____ ENTRIES PROVIDED

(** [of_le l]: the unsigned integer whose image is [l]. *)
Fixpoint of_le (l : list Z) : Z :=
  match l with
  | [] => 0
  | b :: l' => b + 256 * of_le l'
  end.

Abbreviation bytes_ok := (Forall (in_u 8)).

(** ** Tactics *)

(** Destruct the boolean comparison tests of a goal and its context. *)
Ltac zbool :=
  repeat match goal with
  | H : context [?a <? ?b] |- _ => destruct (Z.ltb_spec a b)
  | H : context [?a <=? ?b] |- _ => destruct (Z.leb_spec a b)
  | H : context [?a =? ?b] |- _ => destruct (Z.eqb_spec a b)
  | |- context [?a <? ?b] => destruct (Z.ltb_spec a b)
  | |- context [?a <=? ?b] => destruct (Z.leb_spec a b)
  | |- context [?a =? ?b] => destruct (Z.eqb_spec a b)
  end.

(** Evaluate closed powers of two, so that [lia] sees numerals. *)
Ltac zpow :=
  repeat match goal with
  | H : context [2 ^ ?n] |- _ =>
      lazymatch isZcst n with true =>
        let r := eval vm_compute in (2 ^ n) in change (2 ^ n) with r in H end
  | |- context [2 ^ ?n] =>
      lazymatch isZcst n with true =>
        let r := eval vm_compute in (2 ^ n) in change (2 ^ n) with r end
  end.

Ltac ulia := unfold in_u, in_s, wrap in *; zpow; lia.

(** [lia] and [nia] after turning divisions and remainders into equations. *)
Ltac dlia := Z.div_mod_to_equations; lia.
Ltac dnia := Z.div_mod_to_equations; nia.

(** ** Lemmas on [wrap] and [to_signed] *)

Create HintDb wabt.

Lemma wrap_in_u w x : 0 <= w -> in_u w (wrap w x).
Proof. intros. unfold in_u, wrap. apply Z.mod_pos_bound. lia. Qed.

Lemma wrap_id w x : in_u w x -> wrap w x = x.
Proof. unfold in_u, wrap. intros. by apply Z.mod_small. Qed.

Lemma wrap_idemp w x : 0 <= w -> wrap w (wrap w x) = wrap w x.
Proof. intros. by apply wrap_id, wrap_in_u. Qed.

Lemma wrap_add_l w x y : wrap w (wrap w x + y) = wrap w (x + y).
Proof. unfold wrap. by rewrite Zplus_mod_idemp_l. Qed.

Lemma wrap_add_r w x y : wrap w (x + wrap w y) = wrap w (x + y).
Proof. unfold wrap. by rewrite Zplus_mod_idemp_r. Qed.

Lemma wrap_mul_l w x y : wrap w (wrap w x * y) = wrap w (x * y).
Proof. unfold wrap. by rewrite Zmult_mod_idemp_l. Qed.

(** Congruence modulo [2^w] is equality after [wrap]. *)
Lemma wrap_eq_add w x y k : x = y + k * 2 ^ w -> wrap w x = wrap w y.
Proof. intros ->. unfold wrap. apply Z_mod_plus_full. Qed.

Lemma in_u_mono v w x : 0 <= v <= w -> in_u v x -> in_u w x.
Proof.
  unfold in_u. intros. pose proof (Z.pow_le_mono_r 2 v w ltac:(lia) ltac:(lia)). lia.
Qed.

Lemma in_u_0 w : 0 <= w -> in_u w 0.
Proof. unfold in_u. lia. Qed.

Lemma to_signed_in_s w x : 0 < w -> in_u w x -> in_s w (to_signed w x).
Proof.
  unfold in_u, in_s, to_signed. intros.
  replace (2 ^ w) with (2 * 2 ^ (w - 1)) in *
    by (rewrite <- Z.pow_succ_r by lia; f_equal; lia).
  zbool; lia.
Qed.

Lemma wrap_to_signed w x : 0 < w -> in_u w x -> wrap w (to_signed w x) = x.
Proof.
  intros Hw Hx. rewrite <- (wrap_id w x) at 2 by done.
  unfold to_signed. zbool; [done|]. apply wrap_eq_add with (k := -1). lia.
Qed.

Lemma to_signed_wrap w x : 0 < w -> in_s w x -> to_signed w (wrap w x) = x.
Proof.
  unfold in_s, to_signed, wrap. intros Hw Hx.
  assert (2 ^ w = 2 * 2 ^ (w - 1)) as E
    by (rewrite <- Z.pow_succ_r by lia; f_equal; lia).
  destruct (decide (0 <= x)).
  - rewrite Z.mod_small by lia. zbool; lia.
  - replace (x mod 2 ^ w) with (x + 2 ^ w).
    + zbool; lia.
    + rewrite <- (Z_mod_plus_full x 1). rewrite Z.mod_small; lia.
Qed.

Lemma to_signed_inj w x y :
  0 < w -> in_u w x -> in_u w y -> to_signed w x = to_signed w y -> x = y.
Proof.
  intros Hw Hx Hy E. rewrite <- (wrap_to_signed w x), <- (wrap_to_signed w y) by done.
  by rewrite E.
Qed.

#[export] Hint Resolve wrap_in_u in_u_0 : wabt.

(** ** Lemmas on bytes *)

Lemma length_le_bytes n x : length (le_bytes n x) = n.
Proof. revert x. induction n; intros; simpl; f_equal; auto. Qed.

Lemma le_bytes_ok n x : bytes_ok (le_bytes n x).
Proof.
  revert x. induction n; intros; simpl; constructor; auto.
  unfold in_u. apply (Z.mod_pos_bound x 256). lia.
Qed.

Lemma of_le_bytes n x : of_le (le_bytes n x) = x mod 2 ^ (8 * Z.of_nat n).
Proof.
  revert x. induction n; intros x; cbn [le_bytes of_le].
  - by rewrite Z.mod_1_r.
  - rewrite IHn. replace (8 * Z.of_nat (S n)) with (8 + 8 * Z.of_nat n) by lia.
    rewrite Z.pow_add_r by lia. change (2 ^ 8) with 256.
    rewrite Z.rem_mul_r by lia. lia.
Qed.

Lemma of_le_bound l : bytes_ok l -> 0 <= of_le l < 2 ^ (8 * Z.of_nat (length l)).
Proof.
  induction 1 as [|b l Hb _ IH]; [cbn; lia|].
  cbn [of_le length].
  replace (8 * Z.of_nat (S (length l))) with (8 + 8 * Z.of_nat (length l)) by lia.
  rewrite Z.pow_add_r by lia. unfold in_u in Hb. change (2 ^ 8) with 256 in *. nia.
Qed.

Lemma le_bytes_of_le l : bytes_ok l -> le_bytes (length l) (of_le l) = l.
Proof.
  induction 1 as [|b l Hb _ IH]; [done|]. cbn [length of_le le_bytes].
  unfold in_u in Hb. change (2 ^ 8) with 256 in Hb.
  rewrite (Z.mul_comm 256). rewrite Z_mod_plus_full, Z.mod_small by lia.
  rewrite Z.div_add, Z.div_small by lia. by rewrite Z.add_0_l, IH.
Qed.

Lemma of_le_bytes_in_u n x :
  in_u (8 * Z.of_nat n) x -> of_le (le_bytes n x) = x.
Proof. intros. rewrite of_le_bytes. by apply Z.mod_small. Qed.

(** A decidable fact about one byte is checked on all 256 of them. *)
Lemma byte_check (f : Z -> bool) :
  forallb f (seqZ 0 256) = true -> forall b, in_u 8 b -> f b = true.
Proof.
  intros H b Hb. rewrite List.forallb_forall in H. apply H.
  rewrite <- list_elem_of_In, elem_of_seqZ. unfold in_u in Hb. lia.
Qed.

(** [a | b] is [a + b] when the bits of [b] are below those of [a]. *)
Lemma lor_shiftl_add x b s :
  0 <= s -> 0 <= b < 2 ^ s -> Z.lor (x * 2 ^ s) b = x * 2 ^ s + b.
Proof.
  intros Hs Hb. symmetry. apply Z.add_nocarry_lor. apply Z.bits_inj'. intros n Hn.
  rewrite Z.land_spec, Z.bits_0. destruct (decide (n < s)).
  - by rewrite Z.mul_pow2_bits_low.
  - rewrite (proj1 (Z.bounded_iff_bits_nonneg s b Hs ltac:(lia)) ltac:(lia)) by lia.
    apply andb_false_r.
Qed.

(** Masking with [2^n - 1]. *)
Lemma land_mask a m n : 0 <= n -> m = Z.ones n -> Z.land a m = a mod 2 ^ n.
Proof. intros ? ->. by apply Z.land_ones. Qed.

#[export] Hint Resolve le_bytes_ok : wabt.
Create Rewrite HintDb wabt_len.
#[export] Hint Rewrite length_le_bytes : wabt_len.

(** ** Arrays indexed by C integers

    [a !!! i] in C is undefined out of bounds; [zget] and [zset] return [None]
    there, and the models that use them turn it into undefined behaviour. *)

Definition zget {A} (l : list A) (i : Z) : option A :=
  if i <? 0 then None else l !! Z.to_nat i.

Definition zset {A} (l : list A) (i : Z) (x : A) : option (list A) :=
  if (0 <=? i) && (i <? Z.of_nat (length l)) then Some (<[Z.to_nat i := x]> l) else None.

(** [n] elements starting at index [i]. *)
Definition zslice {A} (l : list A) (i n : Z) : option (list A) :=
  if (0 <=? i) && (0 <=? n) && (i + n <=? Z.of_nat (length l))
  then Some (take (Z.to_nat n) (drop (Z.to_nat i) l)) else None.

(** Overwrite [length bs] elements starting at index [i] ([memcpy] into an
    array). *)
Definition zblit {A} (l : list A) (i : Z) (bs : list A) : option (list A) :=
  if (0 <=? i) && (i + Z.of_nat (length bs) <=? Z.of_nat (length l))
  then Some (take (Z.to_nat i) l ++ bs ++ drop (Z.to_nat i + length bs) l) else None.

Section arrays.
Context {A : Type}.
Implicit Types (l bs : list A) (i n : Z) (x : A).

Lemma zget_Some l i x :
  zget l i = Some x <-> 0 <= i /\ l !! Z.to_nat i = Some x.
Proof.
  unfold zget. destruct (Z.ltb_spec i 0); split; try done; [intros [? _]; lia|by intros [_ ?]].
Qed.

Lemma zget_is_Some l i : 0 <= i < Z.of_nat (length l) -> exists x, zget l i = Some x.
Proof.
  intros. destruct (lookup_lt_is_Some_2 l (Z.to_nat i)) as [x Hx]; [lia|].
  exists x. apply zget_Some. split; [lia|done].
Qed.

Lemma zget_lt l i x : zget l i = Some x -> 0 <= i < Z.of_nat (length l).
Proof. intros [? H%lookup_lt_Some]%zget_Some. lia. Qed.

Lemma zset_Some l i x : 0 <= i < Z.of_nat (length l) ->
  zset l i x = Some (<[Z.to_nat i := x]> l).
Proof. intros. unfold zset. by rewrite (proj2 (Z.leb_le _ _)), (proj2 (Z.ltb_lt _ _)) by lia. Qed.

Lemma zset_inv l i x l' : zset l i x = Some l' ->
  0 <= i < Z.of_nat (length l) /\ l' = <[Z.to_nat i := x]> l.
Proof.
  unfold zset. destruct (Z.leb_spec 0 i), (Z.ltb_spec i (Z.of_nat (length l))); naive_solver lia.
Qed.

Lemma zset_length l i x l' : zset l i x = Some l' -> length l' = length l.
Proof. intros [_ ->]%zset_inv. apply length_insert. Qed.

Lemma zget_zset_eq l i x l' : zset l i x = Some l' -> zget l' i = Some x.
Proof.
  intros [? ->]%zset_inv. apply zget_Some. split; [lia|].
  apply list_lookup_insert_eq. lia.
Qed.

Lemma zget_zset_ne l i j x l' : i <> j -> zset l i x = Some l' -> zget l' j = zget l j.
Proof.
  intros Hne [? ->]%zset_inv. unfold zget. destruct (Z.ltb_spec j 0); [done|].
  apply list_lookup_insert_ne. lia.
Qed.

________

THE TASK
All lines above from the line with "Z) : option (list" through the line with "if (0 <=? i) && (i +", both included, are to be set down exactly, with nothing else.

SOLUTION
Definition zslice {A} (l : list A) (i n : Z) : option (list A) :=
  if (0 <=? i) && (0 <=? n) && (i + n <=? Z.of_nat (length l))
  then Some (take (Z.to_nat n) (drop (Z.to_nat i) l)) else None.

(** Overwrite [length bs] elements starting at index [i] ([memcpy] into an
    array). *)
Definition zblit {A} (l : list A) (i : Z) (bs : list A) : option (list A) :=
  if (0 <=? i) && (i + Z.of_nat (length bs) <=? Z.of_nat (length l))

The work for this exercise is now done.